Going through a rifled barrel. My 1100 is a smooth bore. So when I used this gun I didn't think anything about it. I sighted it in at 50 and am hitting the target but the deer I shot at was around 70 yards down hill. Going to get some new ammo and start over.


----------



## fastwater (Apr 1, 2014)

Orig. posted by fishingful:



> I have these shells
> http://www.federalpremium.com/produc...ll.aspx?id=396
> 
> Going through a rifled barrel. My 1100 is a smooth bore. So when I used this gun I didn't think anything about it. I sighted it in at 50 and am hitting the target but the deer I shot at was around 70 yards down hill. Going to get some new ammo and start over.


The above site shows no particular shells. Just shows the Federal Premium site.

Were you shooting lead rifled slugs through the Mossy rifled bbl? If so, you really need to make sure your bbl isn't leaded up.

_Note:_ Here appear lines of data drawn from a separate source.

(* ===== verification/Bytes.v ===== *)
(** Little-endian fields of in-memory structures: reading and writing [n]-byte
    integers at an offset of an object. *)
From S2P Require Import Prelude KString.
Import KMem.

(** The [n] bytes of [z], least significant first, and their value. *)
Fixpoint le (n : nat) (z : Z) : bytes :=
  match n with
  | O => []
  | S n' => u8 z :: le n' (z / 256)
  end.
Fixpoint unle (bs : bytes) : Z :=
  match bs with
  | [] => 0
  | b :: bs' => b + 256 * unle bs'
  end.

(** The [n]-byte integer at [b + off]. *)
Definition rd_le (b : bytes) (off : Z) (n : nat) : outcome Z :=
  if decide (0 ≤ off ∧ off + Z.of_nat n ≤ zlen b) then Ret (unle (slice b off (Z.of_nat n)))
  else Fault.
Definition wr_le (b : bytes) (off : Z) (n : nat) (v : Z) : outcome bytes :=
  if decide (0 ≤ off ∧ off + Z.of_nat n ≤ zlen b) then Ret (splice b off (le n v))
  else Fault.

Abbreviation rd16 b off := (rd_le b off 2).
Abbreviation rd32 b off := (rd_le b off 4).
Abbreviation rd64 b off := (rd_le b off 8).
Abbreviation wr16 b off := (wr_le b off 2).
Abbreviation wr32 b off := (wr_le b off 4).
Abbreviation wr64 b off := (wr_le b off 8).

Lemma length_le n z : length (le n z) = n.
Proof. revert z. induction n as [|n IH]; intros z; cbn; [done|]. by rewrite IH. Qed.

Lemma zlen_le n z : zlen (le n z) = Z.of_nat n.
Proof. unfold zlen. by rewrite length_le. Qed.

Lemma pow2_8_S n : 2 ^ (8 * Z.of_nat (S n)) = 256 * 2 ^ (8 * Z.of_nat n).
Proof.
  replace (8 * Z.of_nat (S n)) with (8 + 8 * Z.of_nat n) by lia.
  by rewrite Z.pow_add_r by lia.
Qed.

Lemma unle_le n : ∀ z, 0 ≤ z < 2 ^ (8 * Z.of_nat n) → unle (le n z) = z.
Proof.
  induction n as [|n IH]; intros z Hz; cbn [le unle].
  - change (2 ^ (8 * Z.of_nat 0)) with 1 in Hz. lia.
  - rewrite pow2_8_S in Hz. rewrite IH.
    + unfold wrap. change (2 ^ 8) with 256. pose proof (Z.div_mod z 256). lia.
    + split; [apply Z.div_pos; lia|]. apply Z.div_lt_upper_bound; lia.
Qed.

Lemma unle_bounds bs : Forall (λ c, 0 ≤ c < 256) bs → 0 ≤ unle bs < 2 ^ (8 * zlen bs).
Proof.
  induction 1 as [|b bs Hb _ IH]; cbn [unle]; [done|].
  unfold zlen in *. rewrite length_cons, pow2_8_S. lia.
Qed.

Lemma rd_le_ok b off n : 0 ≤ off → off + Z.of_nat n ≤ zlen b →
  rd_le b off n = Ret (unle (slice b off (Z.of_nat n))).
Proof. intros. unfold rd_le. by rewrite decide_True. Qed.

Lemma wr_le_ok b off n v : 0 ≤ off → off + Z.of_nat n ≤ zlen b →
  wr_le b off n v = Ret (splice b off (le n v)).
Proof. intros. unfold wr_le. by rewrite decide_True. Qed.

Lemma rd_le_wr_same b off n v b' : wr_le b off n v = Ret b' → 0 ≤ v < 2 ^ (8 * Z.of_nat n) →
  rd_le b' off n = Ret v.
Proof.
  unfold wr_le. case_decide as Hd; [|done]. intros [= <-] Hv. destruct Hd as [Ho Hl].
  rewrite rd_le_ok by (rewrite ?zlen_splice; rewrite ?zlen_le; lia).
  replace (Z.of_nat n) with (zlen (le n v)) by apply zlen_le.
  rewrite slice_splice by (rewrite ?zlen_le; lia).
  by rewrite unle_le.
Qed.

Wait till you shoot those sabots. You'll be impressed with their accuracy.


----------



## fishingful (Apr 5, 2004)

fastwater said:


> Orig. posted by fishingful:
> 
> 
> 
> ...


My fault. Was shooting federal premium truball rifled slug at 1600 fps through the rifled barrel. Just. Lean it like usual to get the led out?


----------



## FISHIN 2 (Jun 22, 2005)

Rifled slugs are meant to shoot thru a smoothbore and sabot type are meant to be shot thru a rifled barrel. A rifled slug thru a rifled barrel might be your problem, if using the rifled barrel, shoot a box of those 11.00 sabots thru it, go back to the Remington 1100 smoothbore with good old Winchester rifled slugs, dead deer at anything less than 125 yds !!!


----------



## Junebug2320 (Apr 23, 2010)

Mossberg 500 owner.. Gun's over 25yrs old. Have tried all brands thru it. Best groups are the Winchester sabots (gray box) and found an awesome round from Remmington, the "buckhammer" rounds. Shoots great. And they're Cheaper than the sabots. Good luck


----------



## fastwater (Apr 1, 2014)

> My fault. Was shooting federal premium truball rifled slug at 1600 fps through the rifled barrel. *Just. Lean it like usual to get the led out? *


Yes. 

I'd use a good bore cleaner, let it soak and run a brush through it. Then a patch and see if any lead starts coming out. Do this until patch is clean. Oil and done.

Remember when shooting most sabots, you may experience plastic buildup since the projectile actually sets in plastic.

Make sure and give us a range report when you get done.


----------



## fishingful (Apr 5, 2004)

I need to get the 1100 to the gunsmith. The pin that holds the barrel in the receiver is worn and the barrel twist back and forth slightly. Plus I blew up the shot barrel a couple of years ago and don't want to shoot it untill I get it checked out.

Cleaning it right now


----------



## Tritonman (Jul 4, 2004)

Had the same exact problem with my sons mossberg 500 youth model. Grouping 4" high. Found the hornady sst sabots through the rifled bbl had the tightest groupings. Tried to find a low profile rear sight. No luck. Front sight post no luck. So I decided on a red dot. Hesitant to have a 11 year old walking in the woods and not knocking it around. But it paid off. Had a gunsmith look at it and even called mossberg. That was a treat. Neither had a clue. Maybe a burr in the rifling or warped bbl or receiver. None the less, 3 deer later and one hard to find battery. It was a success. Bottom line. Mass production.


----------



## fishingful (Apr 5, 2004)

finished cleaning it. Scrubbed and soaked 6 times and was getting crap out of it. Took an hour just on the barrel. Also realized the front pin was loose to the point I wiggled it off. Just a small hex screw in the front. Going to center it and start from there. The back sight moves up and down 1/16 of an inch also. 

I have a sheet of wood in the barn. Going to set that up and see where she hits with some sabots. Guess I will see what happens.


----------



## Cajunsaugeye (Apr 9, 2013)

There's your problem.You had FISH IN THE BARREL!!!!


----------



## fastwater (Apr 1, 2014)

> Orig posted by *fishingful*:
> 
> Also realized the front pin was loose to the point I wiggled it off. Just a small hex screw in the front. Going to center it and start from there. The back sight moves up and down 1/16 of an inch also.


Ya know...I like the Mossberg 500. They are a tough shotgun. IMO, it's a good brush and small game gun. Decent deer shotgun as well. But in the sight department, they leave a lot to be desired. Have never figured out why Mossberg always seems to go cheap on their sights.


----------



## fishingful (Apr 5, 2004)

Yea... I am duck hunting with it in the morning. I Wil get the 1000 for next year.


----------